LC was diagnosed by liver biopsy or clinical findings such as an irregular liver surface or splenomegaly on radiologic images, varices on endoscopy, and thrombocytopenia (< 150 × 103/μL). Patients that met at least two of these clinical findings (a cirrhotic liver image, splenomegaly, varices, and thrombocytopenia) were diagnosed as having liver cirrhosis, as previously described.7

Treatment regimen

DCV and ASV were administered orally at doses of a 60-mg capsule once daily and a 100-mg tablet twice daily for 24 weeks, according to the manufacturer's prescribing information.
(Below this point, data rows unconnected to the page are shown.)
(** * Book controller of the library-management backend

    A shallow embedding of [src/controllers/bookController.js] and the
    properties of its handlers.

    Modelling conventions.
    - A number of the language is a double; the embedding holds its integer
      value and computes on it exactly.  The two agree as long as operands
      and results are safe integers, of magnitude below 2^53 ([safe_integer]);
      beyond that the program rounds (2^53 + 1 is 2^53 again) and the
      embedding does not.  A statement that pins down a computed number
      carries that range as a hypothesis.
    - A [Date] is its millisecond time value, an integer; a time value of
      the language lies within 8.64e15 of the epoch ([valid_time]).  The
      subtraction and the comparison of two dates are those of the time
      values, and the quotient [Math.ceil (ms / 86400000)] is taken exactly,
      which agrees with the double-precision computation for every
      difference below 2^53.
    - An [ObjectId] is the 96-bit number it stands for.
    - The two collections are lists in natural (insertion) order.
    - A request body is a JSON object whose fields, when given, carry a value
      of the type the schema declares for them (a string or an integer);
      [Undefined] is an absent key and [Null] a JSON null.
    - A handler is a function from the store to a response and a store; the
      [try]/[catch] of the source is the error monad [Async] below. *)

From Stdlib Require Import ZArith NArith List String Ascii Bool Lia.
From Stdlib Require Import DecimalString.
Import ListNotations.

#[local] Open Scope Z_scope.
Assessment of resistance-associated substitutions

HCV NS5A RASs at Y93 and L31 were detected by commercial direct sequencing assays using a Veriti® 96-Well Thermal Cycler and a genetic analyzer (Applied Biosystems, Carlsbad, CA, USA) with the upper limit of quantification set at 5,000 IU/mL. The result was recorded as “positive” or “negative” according to the presence of NS5A RAS sites L31 or Y93. If result was “not detected,” reexamination of the HCV genotype was done to exclude the other genotype. NS5A RAS was reaffirmed in some patients without SVR after treatment completion.

Assessment of efficacy and safety

Efficacy was assessed by measuring the virologic response after treatment. End treatment response (ETR) was defined as undetectable HCV RNA at the end of 24 weeks of treatment and SVR12 was defined as undetectable HCV RNA at 12 weeks after treatment completion. Durability of SVR after achievement of SVR12 was defined as undetectable HCV RNA at 48–60 weeks after treatment completion. Safety was assessed by measuring the rate of occurrence and severity of adverse events. Adverse events were identified by a review of medical records.

Laboratory data

Biochemical markers including serum aspartate aminotransferase (AST), alanine aminotransferase (ALT), albumin, total bilirubin, creatinine levels, and prothrombin time were measured using standard laboratory procedures. HCV RNA was measured by a real-time PCR assay using the m2000SP/m2000RT (Abbott Molecular, Des Plaines, IL, USA; lower detection limit 12 IU/mL) or Cobas AmpliPrep/Cobas TaqMan (Roche Molecular Systems, Pleasanton, CA, USA; lower detection limit 15 IU/mL). Virologic breakthrough was defined as an increase of HCV RNA > 1 log10 from nadir or HCV RNA ≥ lower limit of quantification (LLOQ) after a measurement below LLOQ.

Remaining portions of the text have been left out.